Archimagazine ha il piacere di presentare ai suoi lettori, in esclusiva, l'intervista al famoso designer Giorgetto Giugiaro, realizzata da Umberto Panarella in occasione della consegna della laurea honoris causae in Architettura, avvenuta l'8 ottobre 2004 (il conferimento era avvento nel 2002 presso la Facoltà di Architettura di Aversa (Ce) della Seconda Università di Napoli, presieduta dal prof.
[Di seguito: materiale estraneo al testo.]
(* ===== verification/MempoolQueries.v ===== *)
(** * The mempool's read-only queries

    The fee queries of [mempool/src/lib.rs] and the rebroadcast selection of
    [mempool/src/cleanup.rs], against direct definitions of what they report; and
    the cases where an operation's report and its effect part. *)

From S2P Require Import Prelude OrdMap MempoolTypes OrderedPool ExpiringCache FeeStats Mempool.
From S2P Require Import MempoolInv.
Import MempoolTypes OrderedPool ExpiringCache FeeStats Mempool MempoolInv MempoolInv.Examples.

Module MempoolQueries.

(** ** Pool histogram *)

Lemma fill_histogram_spec {E} now last interval max_wait es h :
  0 < interval -> 0 <= last -> Z.of_nat (length h) = last + 1 ->
  Forall (fun b => 0 <= n_txns b) h ->
  count_bins h + Z.of_nat (length es) <= U64_MAX ->
  exists h', fill_histogram (E := E) now last interval max_wait es h = Return h' /\
    length h' = length h /\ count_bins h' = count_bins h + Z.of_nat (length es).
Proof.
  intros Hi Hl. revert h. induction es as [|[w u] es IH]; intros h Hlen Hall Hmax.
  - exists h. cbn. split_and!; [done..|lia].
  - cbn [fill_histogram]. set (wait := saturating_u64 _).
    assert (Hw : 0 <= wait).
    { unfold wait, saturating_u64, as_millis, duration_since, U64_MAX. apply Z.min_glb; [|lia].
      apply Z.div_pos; [apply Z.le_max_l|lia]. }
    assert (exists bin, (if wait <? max_wait
        then if interval =? 0 then Panic else Return (Z.min (wait / interval) last)
        else Return last) = Return (E := E) bin /\ 0 <= bin <= last) as (bin & -> & Hbin).
    { destruct (wait <? max_wait); [|exists last; split; [done|lia]].
      destruct (Z.eqb_spec interval 0); [lia|]. eexists. split; [done|].
      pose proof (Z.div_pos wait interval Hw Hi). lia. }
    cbn [outcome_bind]. destruct (h !! Z.to_nat bin) as [b|] eqn:Eb.
    2:{ apply lookup_ge_None_1 in Eb. lia. }
    cbn [length] in Hmax.
    destruct (bin_add_count (count_bins h) (fee_per_factor w) h (Z.to_nat bin) b) as [H1 H2];
      [lia|done|done|done|].
    destruct (IH (alter (bin_add (fee_per_factor w)) (Z.to_nat bin) h)) as (h' & -> & Hl' & Hc');
      [by rewrite length_alter|done|lia|].
    exists h'. split_and!; [done|by rewrite Hl', length_alter|]. cbn [length]. lia.
Qed.

Lemma count_bins_replicate n : count_bins (replicate n bin_default) = 0.
Proof. induction n; [done|]. cbn. done. Qed.

(** The pool histogram never panics on the arguments its precondition allows: it
    has [bins + 1] bins and counts every pooled transaction exactly once, the ones
    past the last bin's start included. *)
Theorem pool_histogram_total {E} now bins max_wait m :
  1 <= bins -> bins <= max_wait -> pool_len (pool m) <= U64_MAX ->
  exists h, pool_histogram_at (E := E) now bins max_wait m = Return h /\
    Z.of_nat (length h) = bins + 1 /\ count_bins h = pool_len (pool m).
Proof.
  intros Hb Hm Hlen. unfold pool_histogram_at. destruct (Z.eqb_spec bins 0); [lia|].
  destruct (fill_histogram_spec (E := E) now bins (max_wait / bins) max_wait (ordered (pool m))
    (replicate (Z.to_nat bins + 1) bin_default)) as (h & -> & Hl & Hc).
  - apply Z.div_str_pos. lia.
  - lia.
  - rewrite length_replicate. lia.
  - by apply Forall_replicate.
  - rewrite count_bins_replicate. unfold pool_len in Hlen. lia.
  - exists h. rewrite count_bins_replicate in Hc. rewrite length_replicate in Hl.
    split_and!; [done|lia|]. unfold pool_len. lia.
Qed.

(** ** Expected wait *)

Lemma take_while_sorted (l : list (TxWeight * UnconfirmedTx)) x :
  om_sorted l ->
  length (take_while (fun w => x <? weight w) l.*1) =
  length (filter (fun e => x < weight e.1) l).
Proof.
  unfold om_sorted. induction 1 as [|[w u] l Hs IH Hf]; [done|]. cbn [fmap list_fmap take_while fst].
  rewrite filter_cons. cbn [fst]. destruct (Z.ltb_spec x (weight w)).
  - rewrite decide_True by done. cbn [length]. f_equal. exact IH.
  - rewrite decide_False by lia. cbn [length].
    enough (filter (fun e : TxWeight * UnconfirmedTx => x < weight e.1) l = []) as -> by done.
    destruct (filter _ l) as [|[w' u'] l'] eqn:Ef; [done|exfalso].
    assert (Hin : (w', u') ∈ (w', u') :: l') by set_solver.
    rewrite <- Ef in Hin. apply list_elem_of_filter in Hin as [Hx Hin]. rewrite Forall_forall in Hf.
    specialize (Hf _ Hin). unfold key_lt in Hf. cbn in *. rewrite tx_weight_cmp_lt in Hf. lia.
Qed.

(** The expected wait of a fee is computed from the number of pooled
    transactions whose weight is strictly above that fee's rate (the prefix scan
    finds them all), and it never exceeds one measurement interval, 60 seconds,
    per transaction ahead. *)
Theorem expected_wait_position {E} now fee tx_size m :
  0 < tx_size -> pool_ok (pool m) -> 0 <= taken (stats m) ->
  let ahead := Z.of_nat (length (filter
    (fun e : TxWeight * UnconfirmedTx => saturating_u64 (fee * 1024 / tx_size) < weight e.1)
    (ordered (pool m)))) in
  exists wait, expected_wait_ms_at (E := E) now fee tx_size m = Return wait /\
    wait = wait_for_position now ahead (stats m) /\ 0 <= wait <= 60000 * ahead.
Proof.
  intros Hs Hok Htk ahead. unfold expected_wait_ms_at. destruct (Z.eqb_spec tx_size 0); [lia|].
  rewrite take_while_sorted by apply Hok. eexists. split_and!; [done|done|..];
    fold ahead; assert (0 <= ahead) by (unfold ahead; lia); unfold wait_for_position;
    (destruct (Z.eqb_spec (taken (stats m)) 0); [lia|]); unfold saturating_u64.
  all: set (el := as_millis _).
  all: assert (0 <= el <= 60000) as Hel by (unfold el, as_millis, MEASUREMENT_INTERVAL,
         from_secs, duration_since, sat_sub; Z.div_mod_to_equations; lia).
  - apply Z.min_glb; [|unfold U64_MAX; lia]. apply Z.div_pos; nia.
  - etrans; [apply Z.le_min_l|]. apply Z.div_le_upper_bound; nia.
Qed.

(** ** Rebroadcast *)

Definition inputs_confirmed (utxo_reader : UtxoReader) (u : UnconfirmedTx) : Prop :=
  Forall (fun id => is_Some (utxo_reader id)) (inputs (tx u)).

#[global] Instance inputs_confirmed_dec utxo u : Decision (inputs_confirmed utxo u).
Proof. unfold inputs_confirmed. apply _. Defined.

Lemma all_inputs_exist_spec utxo u :
  forallb (fun id => match utxo id with Some _ => true | None => false end) (inputs (tx u)) =
  bool_decide (inputs_confirmed utxo u).
Proof.
  apply eq_true_iff_eq. rewrite bool_decide_eq_true. unfold inputs_confirmed.
  induction (inputs (tx u)) as [|i ids IH]; [done|]. cbn [forallb].
  rewrite andb_true_iff, IH, Forall_cons. destruct (utxo i) as [b|]; [naive_solver|].
  split; [by intros []|]. intros [[? ?] _]. done.
Qed.

Lemma rebroadcast_loop_spec utxo count utxs valid :
  Z.of_nat (length valid) <= count ->
  rebroadcast_loop utxo count utxs valid =
  valid ++ take (Z.to_nat count - length valid) (filter (inputs_confirmed utxo) utxs).
Proof.
  revert valid. induction utxs as [|u utxs IH]; intros valid Hc; cbn [rebroadcast_loop].
  - by rewrite filter_nil, take_nil, app_nil_r.
  - destruct (Z.leb_spec count (Z.of_nat (length valid))).
    + replace (Z.to_nat count - length valid)%nat with 0%nat by lia. by rewrite take_0, app_nil_r.
    + rewrite all_inputs_exist_spec, filter_cons. case_bool_decide.
      * rewrite decide_True by done. rewrite IH by (rewrite length_app; cbn; lia).
        rewrite length_app. cbn [length].
        replace (Z.to_nat count - length valid)%nat
          with (S (Z.to_nat count - (length valid + 1)))%nat by lia.
        cbn [take]. by rewrite <- app_assoc.
      * rewrite decide_False by done. by apply IH.
Qed.

(** The rebroadcast selection is the first [rebroadcast_count] pooled
    transactions, in priority order, all of whose inputs are confirmed boxes. *)
Theorem rebroadcast_selects utxo m :
  0 <= rebroadcast_count (config m) ->
  select_for_rebroadcast utxo m =
  take (Z.to_nat (rebroadcast_count (config m)))
    (filter (inputs_confirmed utxo) (all_prioritized (pool m))).
Proof.
  intros Hc. unfold select_for_rebroadcast. rewrite rebroadcast_loop_spec by done.
  cbn [length app]. by rewrite Nat.sub_0_r.
Qed.

Lemma pool_histogram_total_witness :
  exists h, pool_histogram_at (E := unit) (from_secs 5) 3 10 (ex_one 2) = Return h /\
    Z.of_nat (length h) = 3 + 1 /\ count_bins h = pool_len (pool (ex_one 2)).
Proof.
  apply (pool_histogram_total (from_secs 5) 3 10 (ex_one 2)); [lia|lia|].
  vm_compute. discriminate.
Defined.

Lemma expected_wait_position_witness :
  exists wait, expected_wait_ms_at (E := unit) 5 1000 100 (ex_one 2) = Return wait /\
    0 <= wait <= 60000 * Z.of_nat (length (filter
      (fun e : TxWeight * UnconfirmedTx => saturating_u64 (1000 * 1024 / 100) < weight e.1)
      (ordered (pool (ex_one 2))))).
Proof.
  destruct (expected_wait_position (E := unit) 5 1000 100 (ex_one 2)) as (wait & H1 & _ & H2).
  - lia.
  - apply (wf_pool _ (strict_wf _ (ex_one_strict 2 ltac:(lia)))).
  - vm_compute. discriminate.
  - exists wait. split; [exact H1|exact H2].
Defined.

Lemma rebroadcast_selects_witness :
  length (select_for_rebroadcast ex_utxo (ex_one 2)) = 1%nat /\
  select_for_rebroadcast ex_utxo (ex_one 2) =
  take 3 (filter (inputs_confirmed ex_utxo) (all_prioritized (pool (ex_one 2)))).
Proof.
  split; [vm_compute; reflexivity|].
  apply (rebroadcast_selects ex_utxo (ex_one 2)). vm_compute. discriminate.
Defined.

End MempoolQueries.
Alfonso Gambardella).
Un'intervista nata quasi per caso, non programmata, che si è potuta realizzare per l'affabilità e la cordialità che Giugiaro ha distribuito agli allievi e ai docenti della piccola ma solida Facoltà napoletana.
Dopo la mirabile presentazione della sintesi del suo lavoro - 40 anni di creazioni - e il dibattito successivo in Aula Magna, la conversazione con Giugiaro si è protratta anche durante il buffet in modo conviviale; come quando si discute tra persone che già si conoscono, Giugiaro soddisfaceva le nostre curiosità progettuali e soprattutto quelle di Umberto Panarella, appassionato cultore della storia dell'auto.
Presidente di un gruppo, l'Italdesign Giugiaro, che conta 1.100 dipendenti, personaggio di alto spessore, noto in tutto il mondo per la creazioni di auto, oltre 200, insuperate per stile e design che accompagnano la nostra quotidianità, Giugiaro ha mostrato una qualità rara: la modestia di un uomo che si dispone all'ascolto, a rispondere a tutte le domande, anche a quelle banali, e allo studente in possesso di una vecchia Panda rossa, perfettamente tenuta, che se la fa firmare, sulla portiera, con un indelebile pennarello nero.
Un grazie a nome di archimagazine

Marcello Silvestro

Foto di Peter Vann

Giorgetto Giugiaro
Foto di Peter Vann



Intervista a Giorgetto Giugiaro
di Umberto Panarella

Ho spesso incontrato grossi nome del mondo dell'arte e della cultura; di molti di questi mi era stato detto che erano scontrosi ed inavvicinabili ma ad ogni incontro scoprivo sempre il contrario. Fu così con Roberto Pane, con Peggy Guggenheim, con Carlo Scarpa, con Paolo Soleri, con Newton ed Helen Harrison e con tanti altri. Così è stato con Giorgetto Giugiaro incontrato l'8 ottobre 2004 ad Aversa (Ce) presso la Facoltà di Architettura. In quell'incontro avemmo uno scambio di idee ed una piccola intervista poi continuata via internet.

Umberto Panarella


In occasione della lezione da Lei tenuta ad Aversa, presso la Facoltà di Architettura, ho avuto modo di conoscerla e sono stato particolarmente colpito dalla sua disponibilità e cordialità. In tale occasione ho potuto rivolgerle alcune domande che mi hanno portato a riflettere ed a rivolgergliene delle altre.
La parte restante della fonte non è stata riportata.